• **EXERCISE AIM**: The entries below hold a line with "destruct (columns_map_row cols" and a line with "by replace (Z.to_nat". Return those lines and all that lie between them, exactly and only.

[Data items]
──────────
Lemma condition_row c : Forall row_has (condition_columns c) -> Forall (fun r => is_Some (relation_cpp value r)) (condition_relations c) ->
  exists v, cpp_value row (condition_tokens pos c) = Some v /\ truth v = Some (condition_cpp value c).
Proof.
  destruct c as [f rest]. unfold condition_columns, condition_tokens, condition_relations, condition_cpp, connected. cbn [c_first c_rest].
  intros [Hf Hrest]%Forall_app [[bf Hbf] Hrels]%Forall_cons. pose proof (pairs_relation f (rest_ops rest) Hf "" _ (pairs_rest _ Hrest)) as Hp.
  assert (Hop : token_operands row (relation_tokens pos f ++ rest_tokens pos rest)
    = Some (atom_cval value (r_left f), relation_ops f ++ rest_ops rest)).
  { destruct f as [[n|x] rr]; cbn in Hp |- *.
    - destruct (row !! _) as [y|]; [|done]. cbn in Hp |- *. destruct (token_pairs row _); [|done]. cbn in Hp |- *. congruence.
    - destruct (token_pairs row _); [|done]. cbn in Hp |- *. congruence. }
  unfold cpp_value. rewrite Hop. cbn [mbind option_bind]. destruct (relation_low f bf Hbf) as (b & Hb & Htb).
  rewrite Hbf. cbn [default]. apply (condition_levels rest _ (relation_ops f) b bf); [by rewrite Forall_fmap in Hrels|apply relation_no_or| |done].
  rewrite cpp_levels_cons. cbn [fst snd]. rewrite (split_none _ _ _ (relation_no_and f)), Hb. done.
Qed.
End row_value.

(** ** The columns of a schema *)

Lemma columns_map_other cols i m n : n ∉ (getName <$> cols) -> columns_map cols i m !! n = m !! n.
Proof.
  induction cols as [|c cols IH] in i, m |- *; [done|]. rewrite fmap_cons, not_elem_of_cons. intros [Hn Hc]. cbn [columns_map].
  rewrite IH by done. by rewrite lookup_insert_ne.
Qed.

Lemma columns_map_row cols row i m n : NoDup (getName <$> cols) -> length row = length cols -> n ∈ (getName <$> cols) ->
  exists p, columns_map cols i m !! n = Some (i + Z.of_nat p)%Z /\ row !! p = Some (column_value cols row n).
Proof.
  induction cols as [|c cols IH] in row, i, m |- *; intros Hnd Hlen Hn; [by apply elem_of_nil in Hn|].
  destruct row as [|x row]; [done|]. rewrite fmap_cons in Hnd, Hn. apply NoDup_cons in Hnd as [Hc Hnd]. cbn [columns_map column_value].
  destruct (String.eqb (getName c) n) eqn:E.
  - apply String.eqb_eq in E as <-. exists 0%nat. rewrite columns_map_other by done. rewrite lookup_insert_eq. split; [f_equal; lia|done].
  - apply String.eqb_neq in E. apply elem_of_cons in Hn as [->|Hn]; [done|].
    destruct (IH row (i + 1)%Z (<[getName c := i]> m) Hnd ltac:(cbn in Hlen; lia) Hn) as (p & Hp & Hx).
    exists (S p). rewrite Hp. split; [f_equal; lia|done].
Qed.

Lemma column_typed cols row c : NoDup (getName <$> cols) -> Forall2 typed cols row -> c ∈ cols -> typed c (column_value cols row (getName c)).
Proof.
  intros Hnd Hrow. induction Hrow as [|c' x cols row Hx Hrow IH]; [by intros ?%elem_of_nil|].
  rewrite fmap_cons in Hnd. apply NoDup_cons in Hnd as [Hc Hnd]. intros [->|Hin]%elem_of_cons; cbn [column_value].
  - by rewrite String.eqb_refl.
  - destruct (String.eqb (getName c') (getName c)) eqn:E; [|by apply IH].
    apply String.eqb_eq in E. destruct Hc. rewrite E. by apply list_elem_of_fmap_2.
Qed.

(** a column that is an [int] or an [unsigned int] *)
Definition int_column (cols : list ColumnInfo) (n : string) : Prop :=
  exists c, c ∈ cols /\ getName c = n /\ (getType c = Int_Type \/ getType c = UInt_Type).

Section meanings.
Context (cols : list ColumnInfo) (row : list cval) (Hnd : NoDup (getName <$> cols)) (Hrow : Forall2 typed cols row).
Notation value := (column_value cols row).

(** the value of an operand, an [int] or an [unsigned int] in its range *)
Definition ranged (v : cval) : Prop := match v with CInt z => - 2^31 <= z < 2^31 | CUInt z => 0 <= z < 2^32 | COther => False end%Z.

Lemma atom_ranged a : Forall (int_column cols) (atom_columns a) -> literal_fits a -> ranged (atom_cval value a).
Proof.
  destruct a as [n|v]; cbn [atom_columns literal_fits atom_cval ranged].
  - intros [(c & Hc & <- & Ht) _]%Forall_cons _. pose proof (column_typed cols row c Hnd Hrow Hc) as Hv. unfold typed in Hv.
    destruct Ht as [Ht|Ht]; rewrite Ht in Hv; by destruct (value (getName c)).
  - intros _ Hv. lia.
Qed.

Lemma truth_integer v : v <> COther -> truth v = Some (negb (integer v =? 0)%Z).
Proof. by destruct v. Qed.

(** a comparison has a value, and that of the integers when no negative [int]
    meets an [unsigned int] *)
Lemma relation_meaning r : Forall (int_column cols) (relation_columns r) -> literals_fit r ->
  is_Some (relation_cpp value r) /\
  (relation_unmixed value r -> relation_cpp value r = Some (relation_value (fun n => integer (value n)) r)).
Proof.
  unfold relation_columns, literals_fit, relation_unmixed, relation_cpp, relation_value. intros [Hl Hr]%Forall_app [Hfl Hfr].
  pose proof (atom_ranged _ Hl Hfl) as Hx.
  assert (forall a, atom_value (fun n => integer (value n)) a = integer (atom_cval value a)) as Hint by by intros [].
  rewrite Hint. destruct (r_right r) as [[o b]|].
  - pose proof (atom_ranged _ Hr Hfr) as Hy. rewrite Hint.
    destruct (atom_cval value (r_left r)) as [x|x|], (atom_cval value b) as [y|y|]; cbn in Hx, Hy |- *; try done;
      (split; [by eexists|]); intros Hu; cbn in Hu; rewrite ?u32_small by word_lia; done.
  - destruct (atom_cval value (r_left r)); cbn in Hx |- *; try done; (split; [by eexists|done]).
Qed.

Lemma condition_meaning c : Forall (int_column cols) (condition_columns c) -> Forall literals_fit (condition_relations c) ->
  Forall (fun r => is_Some (relation_cpp value r)) (condition_relations c) /\
  (Forall (relation_unmixed value) (condition_relations c) -> condition_cpp value c = condition_value (fun n => integer (value n)) c).
Proof.
  destruct c as [f rest]. unfold condition_columns, condition_relations, condition_cpp, condition_value, connected. cbn [c_first c_rest].
  intros [Hf Hrest]%Forall_app [Hlf Hlr]%Forall_cons. destruct (relation_meaning f Hf Hlf) as [Hf1 Hf2]. split.
  - constructor; [done|]. clear Hf1 Hf2. induction rest as [|[k r] rest IH]; [constructor|]. cbn [snd] in *.
    apply Forall_app in Hrest as [Hr Hrest]. rewrite fmap_cons in *. apply Forall_cons in Hlr as [Hlr1 Hlr].
    constructor; [by apply relation_meaning|by apply IH].
  - intros [Huf Hur]%Forall_cons. rewrite (Hf2 Huf). cbn [default]. generalize (relation_value (fun n => integer (value n)) f). clear Hf1 Hf2 Huf.
    induction rest as [|[k r] rest IH]; intros acc; [done|]. cbn [snd] in *.
    apply Forall_app in Hrest as [Hr Hrest]. rewrite fmap_cons in *. apply Forall_cons in Hlr as [Hlr1 Hlr]. apply Forall_cons in Hur as [Hu1 Hur].
    destruct (relation_meaning r Hr Hlr1) as [_ Hr2]. cbn [rest_value]. rewrite (Hr2 Hu1). cbn [default id]. destruct k; [by apply IH|f_equal; by apply IH].
Qed.
End meanings.

(** C36: a where clause of comparisons joined by and / or, over [int] and
    [unsigned int] columns of the input (names pairwise different) and literals
    that are [int]s in C++, is resolved without an error, and the text
    generated from it is that of C++ tokens.  For every row of values in the
    range of their columns' types, this C++ condition, with the precedences
    and conversions of C++, is true exactly where the condition holds when its
    comparisons are made after the usual arithmetic conversions; that is
    exactly where it holds in SQL if no comparison has a negative [int] beside
    an [unsigned int] ([u > -1] is true in SQL and never in C++:
    [unsigned_where]).  No parentheses are generated and none are needed.
    Other column types and null flags, which the text ignores, are not
    covered. *)
Theorem where_condition (inputSchema : TableInfo) (c : condition) :
  NoDup (getName <$> mColumns inputSchema) ->
  Forall (int_column (mColumns inputSchema)) (condition_columns c) ->
  Forall literals_fit (condition_relations c) ->
  exists e toks,
    modifyWhereExpression inputSchema (condition_expression (fun _ => None) c) = Ok e
    /\ generateWhereExpression e = Ok (render toks)
    /\ forall row, Forall2 typed (mColumns inputSchema) row ->
       let value := column_value (mColumns inputSchema) row in
       exists v, cpp_value row toks = Some v /\ truth v = Some (condition_cpp value c) /\
         (Forall (relation_unmixed value) (condition_relations c) -> condition_cpp value c = condition_value (fun n => integer (value n)) c).
Proof.
  intros Hnd Hcols Hlits. set (cols := mColumns inputSchema) in *. set (m := columns_map cols 0 ∅).
  assert (Hrow : forall row, length row = length cols ->
    Forall (row_has (fun n => m !! n) (column_value cols row) row) (condition_columns c)).
  { intros row Hlen. eapply Forall_impl; [exact Hcols|]. intros n (k & Hk & <- & _).
    destruct (columns_map_row cols row 0 ∅ (getName k) Hnd Hlen) as (p & Hp & Hx); [by apply list_elem_of_fmap_2|]. exists (0 + Z.of_nat p)%Z. split; [done|].
    by replace (Z.to_nat (0 + Z.of_nat p)) with p by lia. }
  assert (Hpos : Forall (fun n => is_Some (m !! n)) (condition_columns c)).
  { eapply Forall_impl; [apply (Hrow (replicate (length cols) COther)); by rewrite length_replicate|].
    intros n (p & -> & _). by eexists. }
  destruct (where_text m c Hpos) as (Hh & Ht & Hg).
  exists (condition_expression (fun n => m !! n) c), (condition_tokens (fun n => m !! n) c). split; [|split].
  - unfold modifyWhereExpression. fold cols m. cbn zeta. by rewrite Hh, Ht.
  - done.
  - intros row Htyped value. destruct (condition_meaning cols row Hnd Htyped c Hcols Hlits) as [Hsome Hsql].
    destruct (condition_row (fun n => m !! n) value row c) as (v & Hv & Hb); [apply Hrow; by rewrite (Forall2_length _ _ _ Htyped)|done|].
    by exists v.
Qed.

(** an [int] column, an [unsigned] one and a string; [a = 1 or b < 3 and a <> b] *)
Definition wc_schema : TableInfo :=
  mkTableInfo "t" [mkColumnInfo "a" Int_Type; mkColumnInfo "b" UInt_Type; mkColumnInfo "s" String_Type] None.
Definition wc_condition : condition :=
  mkCondition (mkRelation (AColumn "a") (Some (Eq, ALiteral 1)))
    [(Or, mkRelation (AColumn "b") (Some (Lt, ALiteral 3))); (And, mkRelation (AColumn "a") (Some (Ne, AColumn "b")))].

(** a comparison with a negative number is never true of an unsigned column *)
Lemma unsigned_where (cols : list ColumnInfo) (row : list cval) (n : string) (x : Z) (o : relop) (v : Z) :
  column_value cols row n = CUInt x -> (- 2^31 <= v < 0)%Z -> (0 <= x < 2^31)%Z ->
  let r := mkRelation (AColumn n) (Some (Gt, ALiteral v)) in
  relation_cpp (column_value cols row) r = Some false /\ relation_value (fun n => integer (column_value cols row n)) r = true.
Proof.
  intros Hx Hv Hr. unfold relation_cpp, relation_value. cbn. rewrite Hx. cbn -[Z.pow u32].
  assert (u32 v = v + 2^32)%Z as -> by (unfold u32; rewrite <- (Z.mod_add v 1) by lia; rewrite Z.mod_small; lia).
  split; [f_equal|]; lia.
Qed.

Lemma where_condition_witness :
  exists e toks,
    modifyWhereExpression wc_schema (condition_expression (fun _ => None) wc_condition) = Ok e
    /\ generateWhereExpression e = Ok (render toks)
    /\ (exists v, cpp_value [CInt 5; CUInt 2; COther] toks = Some v /\ truth v = Some true)
    /\ (exists v, cpp_value [CInt 1; CUInt 9; COther] toks = Some v /\ truth v = Some true)
    /\ exists v, cpp_value [CInt 2; CUInt 2; COther] toks = Some v /\ truth v = Some false.
Proof.
  destruct (where_condition wc_schema wc_condition) as (e & toks & He & Ht & Hrow).
  - by apply (bool_decide_unpack _); vm_compute.
  - unfold condition_columns, relation_columns. cbn. repeat constructor.
    all: first [exists (mkColumnInfo "a" Int_Type); split_and!; [by left|done|by left]
               |exists (mkColumnInfo "b" UInt_Type); split_and!; [by right; left|done|by right]].
  - repeat constructor.
  - exists e, toks. split; [exact He|]. split; [exact Ht|].
    assert (forall x y, (- 2^31 <= x < 2^31)%Z -> (0 <= y < 2^32)%Z -> Forall2 typed (mColumns wc_schema) [CInt x; CUInt y; COther]) as Hty.
    { intros x y Hx Hy. unfold typed. repeat constructor; cbn; lia. }
    split_and!.
    + destruct (Hrow [CInt 5; CUInt 2; COther] (Hty 5 2 ltac:(lia) ltac:(lia))%Z) as (v & Hv & Hb & _). exists v. split; [exact Hv|exact Hb].
    + destruct (Hrow [CInt 1; CUInt 9; COther] (Hty 1 9 ltac:(lia) ltac:(lia))%Z) as (v & Hv & Hb & _). exists v. split; [exact Hv|exact Hb].
    + destruct (Hrow [CInt 2; CUInt 2; COther] (Hty 2 2 ltac:(lia) ltac:(lia))%Z) as (v & Hv & Hb & _). exists v. split; [exact Hv|exact Hb].
Defined.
──────────
• **ANSWER TO THIS TASK**:
    destruct (columns_map_row cols row 0 ∅ (getName k) Hnd Hlen) as (p & Hp & Hx); [by apply list_elem_of_fmap_2|]. exists (0 + Z.of_nat p)%Z. split; [done|].
    by replace (Z.to_nat (0 + Z.of_nat p)) with p by lia. }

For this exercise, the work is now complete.